EXTRACTED DATA Block Start
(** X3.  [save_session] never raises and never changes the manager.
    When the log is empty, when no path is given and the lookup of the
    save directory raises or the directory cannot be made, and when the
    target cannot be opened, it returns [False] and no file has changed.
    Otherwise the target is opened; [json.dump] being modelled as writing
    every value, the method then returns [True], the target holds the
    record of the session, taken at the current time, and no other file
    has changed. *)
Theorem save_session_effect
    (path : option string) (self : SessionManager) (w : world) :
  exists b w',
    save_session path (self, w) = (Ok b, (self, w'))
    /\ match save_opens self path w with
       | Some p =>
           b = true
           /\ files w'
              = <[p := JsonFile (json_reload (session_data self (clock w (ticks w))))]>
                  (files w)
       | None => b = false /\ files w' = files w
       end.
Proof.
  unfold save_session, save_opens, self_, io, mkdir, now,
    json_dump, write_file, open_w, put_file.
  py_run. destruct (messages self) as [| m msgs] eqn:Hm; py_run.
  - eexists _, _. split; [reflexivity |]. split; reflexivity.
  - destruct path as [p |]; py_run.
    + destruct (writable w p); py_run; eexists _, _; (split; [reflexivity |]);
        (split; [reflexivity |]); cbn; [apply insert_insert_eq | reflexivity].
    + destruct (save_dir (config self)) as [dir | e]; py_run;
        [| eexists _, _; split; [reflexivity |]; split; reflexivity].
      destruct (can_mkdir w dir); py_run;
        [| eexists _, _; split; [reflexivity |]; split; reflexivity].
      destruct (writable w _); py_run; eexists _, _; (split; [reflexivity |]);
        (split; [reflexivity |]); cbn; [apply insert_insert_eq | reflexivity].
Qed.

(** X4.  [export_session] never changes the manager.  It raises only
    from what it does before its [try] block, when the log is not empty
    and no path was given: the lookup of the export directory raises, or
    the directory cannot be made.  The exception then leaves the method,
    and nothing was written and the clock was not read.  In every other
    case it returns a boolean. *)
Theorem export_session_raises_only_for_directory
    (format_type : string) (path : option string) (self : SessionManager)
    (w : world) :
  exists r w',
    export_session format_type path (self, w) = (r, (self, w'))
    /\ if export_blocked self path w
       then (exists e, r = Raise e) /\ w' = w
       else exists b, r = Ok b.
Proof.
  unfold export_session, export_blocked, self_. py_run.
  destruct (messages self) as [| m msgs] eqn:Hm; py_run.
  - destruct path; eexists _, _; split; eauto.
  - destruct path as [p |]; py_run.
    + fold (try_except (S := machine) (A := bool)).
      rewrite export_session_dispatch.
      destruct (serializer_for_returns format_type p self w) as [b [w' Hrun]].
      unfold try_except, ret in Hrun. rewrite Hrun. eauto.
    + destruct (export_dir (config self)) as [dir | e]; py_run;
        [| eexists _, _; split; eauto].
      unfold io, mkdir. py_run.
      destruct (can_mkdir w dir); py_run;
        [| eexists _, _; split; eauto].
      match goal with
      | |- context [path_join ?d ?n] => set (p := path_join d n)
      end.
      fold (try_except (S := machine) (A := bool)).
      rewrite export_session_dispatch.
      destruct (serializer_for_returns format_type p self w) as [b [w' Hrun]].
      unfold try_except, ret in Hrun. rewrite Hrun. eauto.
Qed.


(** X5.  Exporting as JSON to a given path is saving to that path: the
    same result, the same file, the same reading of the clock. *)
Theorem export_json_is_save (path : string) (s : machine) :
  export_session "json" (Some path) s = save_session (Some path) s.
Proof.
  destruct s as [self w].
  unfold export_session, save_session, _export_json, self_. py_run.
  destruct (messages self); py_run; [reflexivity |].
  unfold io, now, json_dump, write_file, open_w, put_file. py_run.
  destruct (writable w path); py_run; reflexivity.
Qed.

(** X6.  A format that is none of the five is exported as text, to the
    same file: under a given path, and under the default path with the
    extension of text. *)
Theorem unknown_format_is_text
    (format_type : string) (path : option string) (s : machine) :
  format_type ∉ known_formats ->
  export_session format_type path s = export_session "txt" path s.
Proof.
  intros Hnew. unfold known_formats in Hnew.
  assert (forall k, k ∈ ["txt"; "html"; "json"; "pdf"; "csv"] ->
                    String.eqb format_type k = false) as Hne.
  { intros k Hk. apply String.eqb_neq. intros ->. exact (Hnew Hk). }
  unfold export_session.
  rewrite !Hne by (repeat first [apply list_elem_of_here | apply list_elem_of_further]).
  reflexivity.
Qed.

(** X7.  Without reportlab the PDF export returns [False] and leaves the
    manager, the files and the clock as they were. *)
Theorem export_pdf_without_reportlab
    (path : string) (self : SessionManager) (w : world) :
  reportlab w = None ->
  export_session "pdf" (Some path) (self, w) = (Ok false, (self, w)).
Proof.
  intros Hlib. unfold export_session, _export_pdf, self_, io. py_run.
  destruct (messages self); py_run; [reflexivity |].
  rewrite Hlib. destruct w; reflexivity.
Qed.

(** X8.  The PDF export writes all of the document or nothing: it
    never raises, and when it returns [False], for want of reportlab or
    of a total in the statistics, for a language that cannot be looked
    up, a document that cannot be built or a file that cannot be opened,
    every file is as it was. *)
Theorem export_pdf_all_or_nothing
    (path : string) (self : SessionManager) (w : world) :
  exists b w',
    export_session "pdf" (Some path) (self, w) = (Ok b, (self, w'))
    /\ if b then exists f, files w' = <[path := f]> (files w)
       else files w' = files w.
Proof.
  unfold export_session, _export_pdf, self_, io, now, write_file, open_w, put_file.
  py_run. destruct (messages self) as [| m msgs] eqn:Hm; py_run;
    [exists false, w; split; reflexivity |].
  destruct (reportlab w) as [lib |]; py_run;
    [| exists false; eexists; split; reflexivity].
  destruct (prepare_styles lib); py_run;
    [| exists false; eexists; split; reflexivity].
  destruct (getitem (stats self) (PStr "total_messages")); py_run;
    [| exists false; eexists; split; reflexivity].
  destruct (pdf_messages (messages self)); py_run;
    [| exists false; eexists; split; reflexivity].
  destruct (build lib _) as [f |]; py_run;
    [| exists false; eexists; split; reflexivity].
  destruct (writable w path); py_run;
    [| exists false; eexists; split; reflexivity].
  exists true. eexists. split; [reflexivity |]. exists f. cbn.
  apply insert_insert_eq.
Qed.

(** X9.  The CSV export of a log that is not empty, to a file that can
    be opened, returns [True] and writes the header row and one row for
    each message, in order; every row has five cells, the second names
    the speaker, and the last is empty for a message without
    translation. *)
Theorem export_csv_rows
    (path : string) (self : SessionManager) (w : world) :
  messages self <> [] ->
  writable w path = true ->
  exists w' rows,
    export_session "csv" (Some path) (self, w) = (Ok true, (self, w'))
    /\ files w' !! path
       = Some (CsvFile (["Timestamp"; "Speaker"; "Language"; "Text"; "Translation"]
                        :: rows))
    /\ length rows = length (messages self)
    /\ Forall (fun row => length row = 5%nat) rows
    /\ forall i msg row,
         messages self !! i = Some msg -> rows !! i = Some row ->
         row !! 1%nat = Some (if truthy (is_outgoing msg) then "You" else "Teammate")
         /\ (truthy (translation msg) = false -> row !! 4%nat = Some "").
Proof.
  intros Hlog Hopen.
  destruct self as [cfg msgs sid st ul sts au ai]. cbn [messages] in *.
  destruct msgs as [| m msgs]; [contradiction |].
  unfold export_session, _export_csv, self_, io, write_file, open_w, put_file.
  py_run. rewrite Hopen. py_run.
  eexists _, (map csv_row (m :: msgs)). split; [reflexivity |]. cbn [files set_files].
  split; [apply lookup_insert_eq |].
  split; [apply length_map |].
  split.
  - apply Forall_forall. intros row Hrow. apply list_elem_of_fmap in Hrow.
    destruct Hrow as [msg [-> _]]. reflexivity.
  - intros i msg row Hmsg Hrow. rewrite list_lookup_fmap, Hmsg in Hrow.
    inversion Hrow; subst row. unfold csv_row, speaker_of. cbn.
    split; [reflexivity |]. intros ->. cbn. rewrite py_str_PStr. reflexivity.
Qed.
EXTRACTED DATA Block End
EXTRACTED DATA Block Start
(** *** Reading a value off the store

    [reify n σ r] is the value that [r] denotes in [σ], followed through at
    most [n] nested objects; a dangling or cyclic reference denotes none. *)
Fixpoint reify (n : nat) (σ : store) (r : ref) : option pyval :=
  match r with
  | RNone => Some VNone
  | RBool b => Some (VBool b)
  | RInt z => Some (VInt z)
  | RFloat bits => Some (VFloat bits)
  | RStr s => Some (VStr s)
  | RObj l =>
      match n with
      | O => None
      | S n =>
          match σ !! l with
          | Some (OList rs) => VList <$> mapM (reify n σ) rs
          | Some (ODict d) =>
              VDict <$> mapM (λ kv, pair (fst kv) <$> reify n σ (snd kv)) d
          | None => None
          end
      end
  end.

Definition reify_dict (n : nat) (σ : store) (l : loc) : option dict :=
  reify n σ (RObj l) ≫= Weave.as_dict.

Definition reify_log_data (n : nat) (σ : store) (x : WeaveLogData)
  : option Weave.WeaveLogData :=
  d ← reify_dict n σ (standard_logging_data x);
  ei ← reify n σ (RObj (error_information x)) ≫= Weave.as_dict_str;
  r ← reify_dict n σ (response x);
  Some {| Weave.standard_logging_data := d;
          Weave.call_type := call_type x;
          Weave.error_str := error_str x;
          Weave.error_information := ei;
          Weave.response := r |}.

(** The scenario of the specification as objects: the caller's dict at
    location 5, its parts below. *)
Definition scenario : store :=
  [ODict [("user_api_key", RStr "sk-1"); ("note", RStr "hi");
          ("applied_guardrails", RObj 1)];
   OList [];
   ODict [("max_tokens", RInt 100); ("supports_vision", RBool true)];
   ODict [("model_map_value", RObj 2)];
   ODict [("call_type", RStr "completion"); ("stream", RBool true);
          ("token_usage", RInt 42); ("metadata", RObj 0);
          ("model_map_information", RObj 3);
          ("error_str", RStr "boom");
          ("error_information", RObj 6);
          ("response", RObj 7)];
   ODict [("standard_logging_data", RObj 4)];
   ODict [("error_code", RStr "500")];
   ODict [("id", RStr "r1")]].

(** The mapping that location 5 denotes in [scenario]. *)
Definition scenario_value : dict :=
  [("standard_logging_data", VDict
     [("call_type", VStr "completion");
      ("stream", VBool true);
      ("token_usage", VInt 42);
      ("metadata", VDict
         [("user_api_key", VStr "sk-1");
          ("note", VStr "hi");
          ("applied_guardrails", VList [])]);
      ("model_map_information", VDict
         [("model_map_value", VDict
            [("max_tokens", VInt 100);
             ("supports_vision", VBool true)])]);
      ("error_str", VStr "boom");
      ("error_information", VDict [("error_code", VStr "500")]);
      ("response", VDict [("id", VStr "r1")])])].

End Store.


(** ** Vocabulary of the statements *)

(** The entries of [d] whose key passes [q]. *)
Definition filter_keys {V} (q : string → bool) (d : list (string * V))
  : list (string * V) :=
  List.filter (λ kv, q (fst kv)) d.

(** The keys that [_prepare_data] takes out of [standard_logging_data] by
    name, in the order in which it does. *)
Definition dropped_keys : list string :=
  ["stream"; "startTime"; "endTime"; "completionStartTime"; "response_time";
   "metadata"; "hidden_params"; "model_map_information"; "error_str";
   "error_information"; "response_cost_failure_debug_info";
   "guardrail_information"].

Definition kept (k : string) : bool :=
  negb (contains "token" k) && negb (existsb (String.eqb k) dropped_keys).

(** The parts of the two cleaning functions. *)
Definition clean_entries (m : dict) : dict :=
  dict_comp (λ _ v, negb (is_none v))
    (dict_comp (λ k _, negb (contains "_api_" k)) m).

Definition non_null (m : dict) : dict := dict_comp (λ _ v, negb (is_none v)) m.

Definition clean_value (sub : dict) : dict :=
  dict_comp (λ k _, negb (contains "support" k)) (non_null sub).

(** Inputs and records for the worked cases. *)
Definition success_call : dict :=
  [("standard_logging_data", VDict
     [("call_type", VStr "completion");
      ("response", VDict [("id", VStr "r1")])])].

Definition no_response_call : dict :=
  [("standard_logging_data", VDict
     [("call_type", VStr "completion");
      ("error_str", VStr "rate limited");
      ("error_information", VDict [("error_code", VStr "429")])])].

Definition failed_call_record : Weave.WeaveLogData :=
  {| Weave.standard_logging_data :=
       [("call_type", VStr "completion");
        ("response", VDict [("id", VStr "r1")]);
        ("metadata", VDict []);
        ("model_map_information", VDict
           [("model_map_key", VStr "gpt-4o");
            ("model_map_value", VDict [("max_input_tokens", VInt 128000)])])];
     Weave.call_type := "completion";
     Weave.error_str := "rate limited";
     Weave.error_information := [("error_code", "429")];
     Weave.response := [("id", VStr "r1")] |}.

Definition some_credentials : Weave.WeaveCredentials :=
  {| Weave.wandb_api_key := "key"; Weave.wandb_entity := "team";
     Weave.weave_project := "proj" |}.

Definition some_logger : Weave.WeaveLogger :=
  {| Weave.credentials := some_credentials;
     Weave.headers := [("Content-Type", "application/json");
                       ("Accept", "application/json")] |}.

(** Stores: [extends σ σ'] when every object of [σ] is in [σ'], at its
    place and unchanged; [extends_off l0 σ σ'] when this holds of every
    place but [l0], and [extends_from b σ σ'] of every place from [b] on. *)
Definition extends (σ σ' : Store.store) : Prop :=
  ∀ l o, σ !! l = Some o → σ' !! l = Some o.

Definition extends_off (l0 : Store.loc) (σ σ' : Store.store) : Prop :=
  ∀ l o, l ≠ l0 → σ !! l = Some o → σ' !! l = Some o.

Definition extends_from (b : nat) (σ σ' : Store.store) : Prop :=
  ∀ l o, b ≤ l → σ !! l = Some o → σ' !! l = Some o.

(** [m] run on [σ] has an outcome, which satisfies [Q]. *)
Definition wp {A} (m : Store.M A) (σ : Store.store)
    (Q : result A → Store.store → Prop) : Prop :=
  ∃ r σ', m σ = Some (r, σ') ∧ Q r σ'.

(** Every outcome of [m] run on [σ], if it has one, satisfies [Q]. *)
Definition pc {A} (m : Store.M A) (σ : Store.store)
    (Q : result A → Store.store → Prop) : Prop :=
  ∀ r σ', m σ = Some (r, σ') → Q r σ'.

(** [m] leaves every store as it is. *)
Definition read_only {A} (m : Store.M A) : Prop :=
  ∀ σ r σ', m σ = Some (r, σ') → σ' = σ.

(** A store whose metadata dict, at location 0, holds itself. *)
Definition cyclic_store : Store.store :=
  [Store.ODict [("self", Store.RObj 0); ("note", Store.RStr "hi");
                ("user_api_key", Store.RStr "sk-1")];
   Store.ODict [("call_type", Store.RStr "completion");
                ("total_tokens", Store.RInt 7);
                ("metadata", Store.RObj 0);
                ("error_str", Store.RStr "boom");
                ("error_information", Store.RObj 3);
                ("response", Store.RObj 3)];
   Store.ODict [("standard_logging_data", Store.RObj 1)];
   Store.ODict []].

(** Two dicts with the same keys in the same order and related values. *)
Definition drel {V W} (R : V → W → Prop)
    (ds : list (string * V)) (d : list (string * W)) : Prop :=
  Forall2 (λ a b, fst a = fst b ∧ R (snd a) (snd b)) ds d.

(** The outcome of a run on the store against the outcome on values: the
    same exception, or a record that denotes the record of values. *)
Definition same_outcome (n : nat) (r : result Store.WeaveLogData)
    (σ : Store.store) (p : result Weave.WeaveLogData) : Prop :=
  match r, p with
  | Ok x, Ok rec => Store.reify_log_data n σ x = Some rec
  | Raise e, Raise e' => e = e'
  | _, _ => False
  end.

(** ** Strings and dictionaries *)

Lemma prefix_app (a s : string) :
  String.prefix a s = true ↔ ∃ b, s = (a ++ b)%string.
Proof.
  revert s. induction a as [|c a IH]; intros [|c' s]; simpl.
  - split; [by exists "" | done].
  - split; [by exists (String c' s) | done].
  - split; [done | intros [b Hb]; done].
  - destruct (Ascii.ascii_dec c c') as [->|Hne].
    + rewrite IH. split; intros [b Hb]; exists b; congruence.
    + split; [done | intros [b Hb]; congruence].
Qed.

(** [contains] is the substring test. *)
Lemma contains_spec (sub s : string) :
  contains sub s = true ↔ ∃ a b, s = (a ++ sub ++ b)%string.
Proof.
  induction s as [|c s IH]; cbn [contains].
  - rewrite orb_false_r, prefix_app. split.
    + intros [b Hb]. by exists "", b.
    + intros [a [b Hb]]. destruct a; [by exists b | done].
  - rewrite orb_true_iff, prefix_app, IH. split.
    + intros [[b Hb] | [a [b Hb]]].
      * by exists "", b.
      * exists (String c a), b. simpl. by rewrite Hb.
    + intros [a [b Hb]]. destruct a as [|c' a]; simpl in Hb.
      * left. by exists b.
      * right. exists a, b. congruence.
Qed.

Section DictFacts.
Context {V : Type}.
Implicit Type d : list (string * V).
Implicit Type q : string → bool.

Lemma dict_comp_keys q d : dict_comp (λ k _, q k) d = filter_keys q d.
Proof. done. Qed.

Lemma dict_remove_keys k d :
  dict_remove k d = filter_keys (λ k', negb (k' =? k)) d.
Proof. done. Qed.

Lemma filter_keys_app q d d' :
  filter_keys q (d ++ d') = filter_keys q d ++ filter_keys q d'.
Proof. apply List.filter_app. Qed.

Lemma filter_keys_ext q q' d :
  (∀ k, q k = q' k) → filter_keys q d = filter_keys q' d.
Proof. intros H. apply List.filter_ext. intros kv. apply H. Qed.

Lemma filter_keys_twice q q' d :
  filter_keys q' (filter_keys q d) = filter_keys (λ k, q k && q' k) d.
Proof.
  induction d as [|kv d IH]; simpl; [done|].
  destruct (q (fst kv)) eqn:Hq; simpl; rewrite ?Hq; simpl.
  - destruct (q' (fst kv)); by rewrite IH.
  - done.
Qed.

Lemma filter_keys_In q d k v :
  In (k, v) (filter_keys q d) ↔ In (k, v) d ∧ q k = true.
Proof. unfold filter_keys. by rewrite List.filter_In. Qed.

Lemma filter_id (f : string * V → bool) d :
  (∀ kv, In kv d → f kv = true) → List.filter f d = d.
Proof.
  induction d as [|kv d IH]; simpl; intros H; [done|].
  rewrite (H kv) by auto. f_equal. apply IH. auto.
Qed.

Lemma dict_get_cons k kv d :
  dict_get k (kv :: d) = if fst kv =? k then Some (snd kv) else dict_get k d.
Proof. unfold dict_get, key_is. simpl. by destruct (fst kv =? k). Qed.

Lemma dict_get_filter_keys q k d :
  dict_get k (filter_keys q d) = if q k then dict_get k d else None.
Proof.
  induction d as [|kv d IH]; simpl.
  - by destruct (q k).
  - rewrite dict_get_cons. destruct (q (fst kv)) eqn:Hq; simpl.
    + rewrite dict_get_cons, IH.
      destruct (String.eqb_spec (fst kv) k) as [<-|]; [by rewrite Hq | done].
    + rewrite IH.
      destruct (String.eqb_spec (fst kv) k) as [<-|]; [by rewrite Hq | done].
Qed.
EXTRACTED DATA Block End
EXTRACTED DATA Block Start
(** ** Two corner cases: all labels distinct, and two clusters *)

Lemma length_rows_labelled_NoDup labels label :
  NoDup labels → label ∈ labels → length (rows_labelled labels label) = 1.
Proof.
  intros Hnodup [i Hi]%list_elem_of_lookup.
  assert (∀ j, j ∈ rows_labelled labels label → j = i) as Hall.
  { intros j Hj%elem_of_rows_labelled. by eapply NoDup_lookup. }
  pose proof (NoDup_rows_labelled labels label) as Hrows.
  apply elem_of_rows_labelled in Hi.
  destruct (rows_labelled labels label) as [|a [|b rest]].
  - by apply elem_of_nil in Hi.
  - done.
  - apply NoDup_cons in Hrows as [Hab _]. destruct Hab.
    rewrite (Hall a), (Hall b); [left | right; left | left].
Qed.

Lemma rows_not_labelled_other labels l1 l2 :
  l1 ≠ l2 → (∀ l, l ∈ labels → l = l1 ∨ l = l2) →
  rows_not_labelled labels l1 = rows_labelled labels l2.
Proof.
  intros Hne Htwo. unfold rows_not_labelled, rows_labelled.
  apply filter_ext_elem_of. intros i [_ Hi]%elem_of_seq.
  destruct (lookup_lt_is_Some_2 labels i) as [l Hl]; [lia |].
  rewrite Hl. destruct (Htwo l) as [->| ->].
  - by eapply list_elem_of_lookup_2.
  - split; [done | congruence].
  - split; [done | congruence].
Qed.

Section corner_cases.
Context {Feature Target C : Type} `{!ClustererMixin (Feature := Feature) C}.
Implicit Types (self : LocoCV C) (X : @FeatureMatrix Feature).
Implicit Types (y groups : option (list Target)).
EXTRACTED DATA Block End
TO DO: Please give an exact copy of the entries above, from the line with "now, write_file, open_w, put_file." down to the line with "destruct (prepare_styles lib); py_run;", inclusive, and nothing else.

SOLVED PROBLEM:
  unfold export_session, _export_pdf, self_, io, now, write_file, open_w, put_file.
  py_run. destruct (messages self) as [| m msgs] eqn:Hm; py_run;
    [exists false, w; split; reflexivity |].
  destruct (reportlab w) as [lib |]; py_run;
    [| exists false; eexists; split; reflexivity].
  destruct (prepare_styles lib); py_run;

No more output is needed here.